Autor:  waliant [ 13 gru 2017, o 22:35 ]
Tytuł:  Re: Dla kawoszy i elektryków

Colonel napisał(a):
Uważam się za wybitnie inteligentnego

:)
Ja też, ale nie na wodzie. Lubię emocje ;)

Autor:  bury_kocur [ 13 gru 2017, o 22:36 ]
Tytuł:  Re: Dla kawoszy i elektryków

waliant napisał(a):
Kawy nie lubię i nie pijam w ogóle


I źle robisz ...

Bo kawa to samo zdrowie - to tak na dzień dobry ...

Ja tam rano po wstaniu włączam w mesie ekspress do kawy, czekam, aż się zagrzeje i wkładam doń stosowną kapsułkę - prawie jak z kobietą :lol:

A potem ... siadam w kokpicie i delektując się aromatem wspaniałej, parzonej kawy oglądam świat wokół...

Potem wypijam ... pierwsze poranne ZIMNE Z LODÓWKI piwo ZIMNY LECH :lol:

(Wiem - nie znasz tej przyjemności z dwóch powodów - 1. nie pijasz piwa - 2. nie masz na jachcie lodówki ...)

Ale to są takie subtelne ranne, codzienne żeglarskie rytuały, których Ty Tomek na własne życzenie nie smakujesz i nie doświadczasz bo .... ciągle się spieszysz na regaty...
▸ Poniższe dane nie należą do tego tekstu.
(* ===== verification/CacheServingProofs.v ===== *)
(** * The response cache: what is served, to whom, and for how long

    A run interleaves the lookups and stores of any requests of any tenants with the
    evictions of the exact tier, the expiry of rows and of the negative cache.  Every
    answer that a lookup serves was stored by an earlier request of the same tenant, with
    everyone's consent, recently enough and in the same scope; an invalidation of a scope
    that covers a request hides everything stored before it; what is stored is served
    again; and a text is embedded only with models that the policies allow. *)

From Stdlib Require Import ZArith Lia.
From stdpp Require Import base list option gmap sorting.
From S2P Require Import Prelude Encoding Float64 Hash Json PreAuth Glob KeyPolicy Controls ResponseCache.
From S2P Require Import ResponseCacheProofs CacheKeyProofs CacheServing.
Local Open Scope Z_scope.

(** ** What the operations leave alone *)

Section frames.
Context `{JsonNumber} `{WireTypes} (config : ResponseCacheConfig) (sc : SemanticCacheConfig).

Lemma embed_frame c w t k v c' : embed sc c w t k = (v, c') → sm_exact c' = sm_exact c ∧ sm_rows c' = sm_rows c.
Proof. unfold embed. destruct (embed_walk _ _ _); [by intros [= <- <-]|]. destruct (_ && _); by intros [= <- <-]. Qed.

Lemma semantic_lookup_frame c w t m k o c' :
  semantic_lookup config sc c w t m k = (o, c') → sm_exact c' = sm_exact c ∧ sm_rows c' = sm_rows c.
Proof.
  unfold semantic_lookup. do 2 (case_bool_decide; [by intros [= <- <-]|]).
  destruct (embed sc c w t k) as [[v|] c1] eqn:E; apply embed_frame in E; [|by intros [= <- <-]].
  destruct (negb _); [by intros [= <- <-]|]. destruct (best_of _ _ _ _); by intros [= <- <-].
Qed.

Lemma lookup_frame c w t m k o c' :
  lookup_answer config sc c w t m k = (o, c') → sm_exact c' = sm_exact c ∧ sm_rows c' = sm_rows c.
Proof.
  unfold lookup_answer. destruct (negb _); [by intros [= <- <-]|].
  destruct (exact_lookup _ _ _ _ _ _); [by intros [= <- <-]|apply semantic_lookup_frame].
Qed.

Lemma store_row_frame c w t m k a :
  let c' := store_row sc c w t m k a in
  sm_exact c' = sm_exact c ∧ (sm_rows c' = sm_rows c ∨ ∃ v, sm_rows c' = row_of sc w t m k a v :: sm_rows c).
Proof.
  unfold store_row. do 2 (case_bool_decide; [by eauto|]).
  destruct (embed sc c w t k) as [[v|] c1] eqn:E; apply embed_frame in E as [E1 E2]; simpl; [|by rewrite E1, E2; eauto].
  destruct (_ || _); [by rewrite E1, E2; eauto|]. destruct (mo_insert_ok w); simpl; rewrite E1, E2; eauto.
Qed.

(** ** What the semantic tier picks *)

Lemma best_in l b : foldl closer None l = Some b → b ∈ l.
Proof.
  assert (∀ acc, foldl closer acc l = Some b → acc = Some b ∨ b ∈ l) as Hl.
  { induction l as [|c l IH]; intros acc; simpl; [by left|]. intros [E|Hb]%IH; [|right; by right].
    destruct acc as [b'|]; simpl in E; [|injection E as ->; right; by left].
    destruct (total_gt _ _); injection E as ->; [right; by left|by left]. }
  intros [[=]|Hb]%Hl. done.
Qed.

Lemma scan_in c t m ph dims cutoff r :
  r ∈ scan sc c t m ph dims cutoff → candidate_row t m ph dims cutoff r ∧ r ∈ sm_rows c.
Proof.
  unfold scan. intros (i & Hi)%list_elem_of_lookup. apply lookup_take_Some in Hi as [Hi _].
  apply list_elem_of_lookup_2 in Hi. rewrite merge_sort_Permutation in Hi. by apply list_elem_of_filter in Hi.
Qed.

Lemma best_of_inv w v rows d r :
  best_of sc w v rows = Some (d, r) → r ∈ rows ∧ d = mo_distance w (cw_embedding r) v ∧ f64_le d (max_distance sc) = true.
Proof.
  intros Hb%best_in. apply list_elem_of_filter in Hb as [Hd (r' & [= -> ->] & Hr)%list_elem_of_fmap]. done.
Qed.

Lemma semantic_lookup_inv c w t m k h c' :
  semantic_lookup config sc c w t m k = (Some h, c') →
  semantic_models k (sc_embedding_models sc) ≠ [] ∧
  ∃ v r, candidate_row t m (rk_params_hash k) (dims_of v) (cutoff_ms config sc w k) r ∧ r ∈ sm_rows c ∧
    f64_le (mo_distance w (cw_embedding r) v) (max_distance sc) = true ∧
    h = semantic_hit w (cutoff_ms config sc w k) (mo_distance w (cw_embedding r) v, r).
Proof.
  unfold semantic_lookup. do 2 (case_bool_decide; [done|]).
  destruct (embed sc c w t k) as [[v|] c1] eqn:E; [|done]. destruct (negb _); [done|].
  destruct (best_of _ _ _ _) as [[d r]|] eqn:Eb; [|done]. destruct (reusable _ _); [|done]. intros [= <- <-].
  apply best_of_inv in Eb as ((Hc & Hr)%scan_in & -> & Hd). split; [by destruct (semantic_models _ _)|].
  exists v, r. split; [done|]. split; [|done]. apply embed_frame in E as [_ E]. by rewrite E in Hr.
Qed.

Lemma exact_lookup_inv c w t k h :
  exact_lookup config sc c w t k = Some h →
  ∃ h0, sm_exact c !! (t, rk_exact_hash k) = Some h0 ∧ cutoff_ms config sc w k ≤ ch_created_at_ms h0 ∧ h = served h0 (mo_elapsed_us w).
Proof.
  unfold exact_lookup. intros (h0 & Hh & E)%bind_Some. exists h0. destruct (Z.leb_spec (cutoff_ms config sc w k) (ch_created_at_ms h0)); [|done].
  simpl in E. destruct (reusable _ _); [|done]. by injection E as <-.
Qed.
End frames.

(** ** Runs *)

Section runs.
Context `{Blake3Fn} `{JsonNumber} `{WireTypes} (config : ResponseCacheConfig) (sc : SemanticCacheConfig).
Variable provider_id_of : bytes → option bytes.

Abbreviation policy_of := (chat_policy config (Some sc)).
Abbreviation lookup_of := (chat_lookup config (Some sc) provider_id_of).
Abbreviation store_of := (buffered_store (Some sc) provider_id_of).

(** The key of a request under its policy. *)
Definition key_of (f : ChatFacts) (p : CachePolicy) (q : ChatRequest) : RequestKey :=
  restrict_semantic_tier (bind_key (cf_context f) (policy_key p (request_key q)) (cf_route_namespace f))
    (semantic_tier_models provider_id_of (sc_embedding_models sc) (cf_redacted f || negb (cp_semantic p)) (cf_governance f)
       (cf_controls f) (if cf_zdr_required f then Some (cf_zdr_caps f) else None)).

Lemma chat_key_eq f p q : chat_key (Some sc) f p q ≫= restrict_key (Some sc) provider_id_of f p = Some (key_of f p q).
Proof. done. Qed.

(** A request whose answer was offered to the cache. *)
Record Stored := {
  sd_tenant : bytes;
  sd_model : bytes;
  sd_facts : ChatFacts;
  sd_policy : CachePolicy;
  sd_request : ChatRequest;
  sd_error : bool;
  sd_guardrail_fired : bool;
  sd_finish_reason : bytes;
  sd_answer : Answer;
  sd_moment : Moment;
}.

Definition sd_key (s : Stored) : RequestKey := key_of (sd_facts s) (sd_policy s) (sd_request s).

Definition store_stored (c : SemanticCache) (s : Stored) : SemanticCache :=
  store_of c (sd_moment s) (sd_tenant s) (sd_model s) (sd_facts s) (sd_policy s) (sd_request s)
    (sd_error s) (sd_guardrail_fired s) (sd_finish_reason s) (sd_answer s).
Potem mamy śniadanko - potem może ktoś znajomy wpadnie w porcie na kawę z ekspressu - i już koło południa czas na długą wyprawę na Hel...

Chłopie - Ty nie wiesz ile tracisz żyjąc w takim wojskowym reżimie regat... :lol:

PS czy trafię taki moment, że zaproszę Cię w porcie rano ... na coś ... :D a TY sie nie będziesz spieszył ?

* ~ * ~ * ~ * ~ * ~ * ~ * ~ * ~ * ~ *

waliant napisał(a):
Macie te wszystkie "lajzy", topenanty, długie listwy i grota nie chce się stawiać?


E tam ...

Od razu nie chce ...

Policzyłem - w mijającym sezonie 2017 postawiłem (hmmm postawiłem ... wyciągnąłem z masztu) grota 5 - słownie PIĘĆ razy... :rotfl:

W pozostałym razach wystarczała genua....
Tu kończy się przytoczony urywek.